Exercise requirements >> Spot each line in the records below where the word "VarInt" occurs, then copy it.

Available records >>
(* ===== verification/Settings.v ===== *)
(** The builders of settings: [quic-proto/src/config/mod.rs] and [config/transport.rs].

    A setter is a constructor with its argument; a sequence of calls is a list.  [IdleTimeout] is the number it wraps.  The log
    sink, the clock and the keys drawn at random for the defaults are left out. *)
From Stdlib Require Import SpecFloat.
From stdpp Require Import gmap.
From S2P Require Import Prelude Coding RangeSet Ids Shared Frame Float Packet TransportParams Token TokenCache Assembler Recv Send.
From S2P Require Import PendingStreams Retransmits CidQueue CidState Streams Dedup PendingAcks Mtud Timer AckFrequency Rtt.
From S2P Require Import Congestion Pacing Datagrams Spaces PacketCrypto Config Paths Connection ConnRecovery ConnReceive.
From S2P Require Import PacketBuilder ConnTransmit CidGenerator EndpointIndex Endpoint Post EndpointInv EndpointOps EndpointTheorems.
From S2P Require Import TransportParamsTheorems ConnSample EndpointSample.
Open Scope Z_scope.

Definition DEFAULT_SUPPORTED_VERSIONS : list Z := [1; 4278190109; 4278190110; 4278190111; 4278190112; 4278190113; 4278190114].

Section Settings.
Context {C : Type}.

(** * Transport settings *)

(** [IdleTimeout::try_from] of a duration in nanoseconds. *)
Definition IdleTimeout_try_from (d : Z) : result VarIntBoundsExceeded VarInt := VarInt_try_from_u128 (d / 10 ^ 6).

(** The setters of [TransportConfig] up to [min_mtu]. *)
Inductive LimitSetting : Type :=
| TrMaxConcurrentBidiStreams (value : VarInt)
| TrMaxConcurrentUniStreams (value : VarInt)
| TrMaxIdleTimeout (value : option VarInt)
| TrStreamReceiveWindow (value : VarInt)
| TrReceiveWindow (value : VarInt)
| TrSendWindow (value : Z)
| TrSendFairness (value : bool)
| TrPacketThreshold (value : Z)
| TrTimeThreshold (value : spec_float)
| TrInitialRtt (value : Z)
| TrInitialMtu (value : Z)
| TrMinMtu (value : Z).
Definition apply_LimitSetting (c : TransportConfig C) (s : LimitSetting) : TransportConfig C :=
  match s with
  | TrMaxConcurrentBidiStreams value =>
      mkTransportConfig C value (tc_max_concurrent_uni_streams c) (tc_max_idle_timeout c) (tc_stream_receive_window c)
        (tc_receive_window c) (tc_send_window c) (tc_send_fairness c) (tc_packet_threshold c) (tc_time_threshold c)
        (tc_initial_rtt c) (tc_initial_mtu c) (tc_min_mtu c) (tc_mtu_discovery_config c) (tc_pad_to_mtu c)
        (tc_ack_frequency_config c) (tc_max_outgoing_bytes_per_second c) (tc_persistent_congestion_threshold c)
        (tc_keep_alive_interval c) (tc_crypto_buffer_size c) (tc_allow_spin c) (tc_datagram_receive_buffer_size c)
        (tc_datagram_send_buffer_size c) (tc_congestion_controller_factory c) (tc_enable_segmentation_offload c)
  | TrMaxConcurrentUniStreams value =>
      mkTransportConfig C (tc_max_concurrent_bidi_streams c) value (tc_max_idle_timeout c) (tc_stream_receive_window c)
        (tc_receive_window c) (tc_send_window c) (tc_send_fairness c) (tc_packet_threshold c) (tc_time_threshold c)
        (tc_initial_rtt c) (tc_initial_mtu c) (tc_min_mtu c) (tc_mtu_discovery_config c) (tc_pad_to_mtu c)
        (tc_ack_frequency_config c) (tc_max_outgoing_bytes_per_second c) (tc_persistent_congestion_threshold c)
        (tc_keep_alive_interval c) (tc_crypto_buffer_size c) (tc_allow_spin c) (tc_datagram_receive_buffer_size c)
        (tc_datagram_send_buffer_size c) (tc_congestion_controller_factory c) (tc_enable_segmentation_offload c)
  | TrMaxIdleTimeout value =>
      mkTransportConfig C (tc_max_concurrent_bidi_streams c) (tc_max_concurrent_uni_streams c) value
        (tc_stream_receive_window c) (tc_receive_window c) (tc_send_window c) (tc_send_fairness c) (tc_packet_threshold c)
        (tc_time_threshold c) (tc_initial_rtt c) (tc_initial_mtu c) (tc_min_mtu c) (tc_mtu_discovery_config c) (tc_pad_to_mtu c)
        (tc_ack_frequency_config c) (tc_max_outgoing_bytes_per_second c) (tc_persistent_congestion_threshold c)
        (tc_keep_alive_interval c) (tc_crypto_buffer_size c) (tc_allow_spin c) (tc_datagram_receive_buffer_size c)
        (tc_datagram_send_buffer_size c) (tc_congestion_controller_factory c) (tc_enable_segmentation_offload c)
  | TrStreamReceiveWindow value =>
      mkTransportConfig C (tc_max_concurrent_bidi_streams c) (tc_max_concurrent_uni_streams c) (tc_max_idle_timeout c) value
        (tc_receive_window c) (tc_send_window c) (tc_send_fairness c) (tc_packet_threshold c) (tc_time_threshold c)
        (tc_initial_rtt c) (tc_initial_mtu c) (tc_min_mtu c) (tc_mtu_discovery_config c) (tc_pad_to_mtu c)
        (tc_ack_frequency_config c) (tc_max_outgoing_bytes_per_second c) (tc_persistent_congestion_threshold c)
        (tc_keep_alive_interval c) (tc_crypto_buffer_size c) (tc_allow_spin c) (tc_datagram_receive_buffer_size c)
        (tc_datagram_send_buffer_size c) (tc_congestion_controller_factory c) (tc_enable_segmentation_offload c)
  | TrReceiveWindow value =>
      mkTransportConfig C (tc_max_concurrent_bidi_streams c) (tc_max_concurrent_uni_streams c) (tc_max_idle_timeout c)
        (tc_stream_receive_window c) value (tc_send_window c) (tc_send_fairness c) (tc_packet_threshold c) (tc_time_threshold c)
        (tc_initial_rtt c) (tc_initial_mtu c) (tc_min_mtu c) (tc_mtu_discovery_config c) (tc_pad_to_mtu c)
        (tc_ack_frequency_config c) (tc_max_outgoing_bytes_per_second c) (tc_persistent_congestion_threshold c)
        (tc_keep_alive_interval c) (tc_crypto_buffer_size c) (tc_allow_spin c) (tc_datagram_receive_buffer_size c)
        (tc_datagram_send_buffer_size c) (tc_congestion_controller_factory c) (tc_enable_segmentation_offload c)
  | TrSendWindow value =>
      mkTransportConfig C (tc_max_concurrent_bidi_streams c) (tc_max_concurrent_uni_streams c) (tc_max_idle_timeout c)
        (tc_stream_receive_window c) (tc_receive_window c) value (tc_send_fairness c) (tc_packet_threshold c)
        (tc_time_threshold c) (tc_initial_rtt c) (tc_initial_mtu c) (tc_min_mtu c) (tc_mtu_discovery_config c) (tc_pad_to_mtu c)
        (tc_ack_frequency_config c) (tc_max_outgoing_bytes_per_second c) (tc_persistent_congestion_threshold c)
        (tc_keep_alive_interval c) (tc_crypto_buffer_size c) (tc_allow_spin c) (tc_datagram_receive_buffer_size c)
        (tc_datagram_send_buffer_size c) (tc_congestion_controller_factory c) (tc_enable_segmentation_offload c)
  | TrSendFairness value =>
      mkTransportConfig C (tc_max_concurrent_bidi_streams c) (tc_max_concurrent_uni_streams c) (tc_max_idle_timeout c)
        (tc_stream_receive_window c) (tc_receive_window c) (tc_send_window c) value (tc_packet_threshold c)
        (tc_time_threshold c) (tc_initial_rtt c) (tc_initial_mtu c) (tc_min_mtu c) (tc_mtu_discovery_config c) (tc_pad_to_mtu c)
        (tc_ack_frequency_config c) (tc_max_outgoing_bytes_per_second c) (tc_persistent_congestion_threshold c)
        (tc_keep_alive_interval c) (tc_crypto_buffer_size c) (tc_allow_spin c) (tc_datagram_receive_buffer_size c)
        (tc_datagram_send_buffer_size c) (tc_congestion_controller_factory c) (tc_enable_segmentation_offload c)
  | TrPacketThreshold value =>
      mkTransportConfig C (tc_max_concurrent_bidi_streams c) (tc_max_concurrent_uni_streams c) (tc_max_idle_timeout c)
        (tc_stream_receive_window c) (tc_receive_window c) (tc_send_window c) (tc_send_fairness c) value (tc_time_threshold c)
        (tc_initial_rtt c) (tc_initial_mtu c) (tc_min_mtu c) (tc_mtu_discovery_config c) (tc_pad_to_mtu c)
        (tc_ack_frequency_config c) (tc_max_outgoing_bytes_per_second c) (tc_persistent_congestion_threshold c)
        (tc_keep_alive_interval c) (tc_crypto_buffer_size c) (tc_allow_spin c) (tc_datagram_receive_buffer_size c)
        (tc_datagram_send_buffer_size c) (tc_congestion_controller_factory c) (tc_enable_segmentation_offload c)
  | TrTimeThreshold value =>
      mkTransportConfig C (tc_max_concurrent_bidi_streams c) (tc_max_concurrent_uni_streams c) (tc_max_idle_timeout c)
        (tc_stream_receive_window c) (tc_receive_window c) (tc_send_window c) (tc_send_fairness c) (tc_packet_threshold c) value
        (tc_initial_rtt c) (tc_initial_mtu c) (tc_min_mtu c) (tc_mtu_discovery_config c) (tc_pad_to_mtu c)
        (tc_ack_frequency_config c) (tc_max_outgoing_bytes_per_second c) (tc_persistent_congestion_threshold c)
        (tc_keep_alive_interval c) (tc_crypto_buffer_size c) (tc_allow_spin c) (tc_datagram_receive_buffer_size c)
        (tc_datagram_send_buffer_size c) (tc_congestion_controller_factory c) (tc_enable_segmentation_offload c)
  | TrInitialRtt value =>
      mkTransportConfig C (tc_max_concurrent_bidi_streams c) (tc_max_concurrent_uni_streams c) (tc_max_idle_timeout c)
        (tc_stream_receive_window c) (tc_receive_window c) (tc_send_window c) (tc_send_fairness c) (tc_packet_threshold c)
        (tc_time_threshold c) value (tc_initial_mtu c) (tc_min_mtu c) (tc_mtu_discovery_config c) (tc_pad_to_mtu c)
        (tc_ack_frequency_config c) (tc_max_outgoing_bytes_per_second c) (tc_persistent_congestion_threshold c)
        (tc_keep_alive_interval c) (tc_crypto_buffer_size c) (tc_allow_spin c) (tc_datagram_receive_buffer_size c)
        (tc_datagram_send_buffer_size c) (tc_congestion_controller_factory c) (tc_enable_segmentation_offload c)
  | TrInitialMtu value =>
      mkTransportConfig C (tc_max_concurrent_bidi_streams c) (tc_max_concurrent_uni_streams c) (tc_max_idle_timeout c)
        (tc_stream_receive_window c) (tc_receive_window c) (tc_send_window c) (tc_send_fairness c) (tc_packet_threshold c)
        (tc_time_threshold c) (tc_initial_rtt c) (Z.max value INITIAL_MTU) (tc_min_mtu c) (tc_mtu_discovery_config c)
        (tc_pad_to_mtu c) (tc_ack_frequency_config c) (tc_max_outgoing_bytes_per_second c)
        (tc_persistent_congestion_threshold c) (tc_keep_alive_interval c) (tc_crypto_buffer_size c) (tc_allow_spin c)
        (tc_datagram_receive_buffer_size c) (tc_datagram_send_buffer_size c) (tc_congestion_controller_factory c)
        (tc_enable_segmentation_offload c)
  | TrMinMtu value =>
      mkTransportConfig C (tc_max_concurrent_bidi_streams c) (tc_max_concurrent_uni_streams c) (tc_max_idle_timeout c)
        (tc_stream_receive_window c) (tc_receive_window c) (tc_send_window c) (tc_send_fairness c) (tc_packet_threshold c)
        (tc_time_threshold c) (tc_initial_rtt c) (tc_initial_mtu c) (Z.max value INITIAL_MTU) (tc_mtu_discovery_config c)
        (tc_pad_to_mtu c) (tc_ack_frequency_config c) (tc_max_outgoing_bytes_per_second c)
        (tc_persistent_congestion_threshold c) (tc_keep_alive_interval c) (tc_crypto_buffer_size c) (tc_allow_spin c)
        (tc_datagram_receive_buffer_size c) (tc_datagram_send_buffer_size c) (tc_congestion_controller_factory c)
        (tc_enable_segmentation_offload c)
  end.
Definition scored_places (t : TripRequest) (places : list Place)
    (city_coords : Q * Q) : list (Place * R) :=
  map (fun place => (place, simple_score t city_coords place)) places.

(** [scored_places.sort(key=lambda x: x[1], reverse=True)] followed by
    [[place for place, score in scored_places]]. *)
Definition ranked_places (t : TripRequest) (places : list Place)
    (city_coords : Q * Q) : list Place :=
  map fst (Py.sort_desc snd (scored_places t places city_coords)).

(** *** [create_itinerary_simple]: allocation *)

Definition pace_map : list (string * nat) :=
  [("relaxed", 2%nat); ("moderate", 3%nat); ("packed", 5%nat)].

Definition target_places_per_day (t : TripRequest) : nat :=
  Py.dict_get pace_map (pace t) 3%nat.

(** The variables the [while] loop of one day reads and writes. *)
Record DayState := mkDayState {
  day_places : list Place;
  day_cost : Q;
  current_index : nat
}.

Section Allocation.

Variable t : TripRequest.
Variable ranked : list Place.

(** The condition of the [while] loop; [and] evaluates
    [ranked_places[current_index]] only below [len(ranked_places)]. *)
Definition while_cond (st : DayState) : bool :=
  (List.length (day_places st) <? target_places_per_day t)%nat
  && (current_index st <? List.length ranked)%nat
  && match nth_error ranked (current_index st) with
     | Some place =>
         Qle_bool
           (day_cost st + estimated_cost place * inject_Z (group_size t))
           (daily_budget t * (12 # 10))
     | None => false
     end.

(** The body of the [while] loop. *)
Definition while_body (st : DayState) : DayState :=
  match nth_error ranked (current_index st) with
  | Some place =>
      mkDayState
        (day_places st ++ [place])%list
        (day_cost st + estimated_cost place * inject_Z (group_size t))
        (current_index st + 1)
  | None => st
  end.

(** The [while] loop, run for at most [fuel] iterations. *)
Fixpoint while_loop (fuel : nat) (st : DayState) : DayState :=
  match fuel with
  | O => st
  | S fuel' =>
      if while_cond st then while_loop fuel' (while_body st) else st
  end.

Exercise response >>
Definition IdleTimeout_try_from (d : Z) : result VarIntBoundsExceeded VarInt := VarInt_try_from_u128 (d / 10 ^ 6).
| TrMaxConcurrentBidiStreams (value : VarInt)
| TrMaxConcurrentUniStreams (value : VarInt)
| TrMaxIdleTimeout (value : option VarInt)
| TrStreamReceiveWindow (value : VarInt)
| TrReceiveWindow (value : VarInt)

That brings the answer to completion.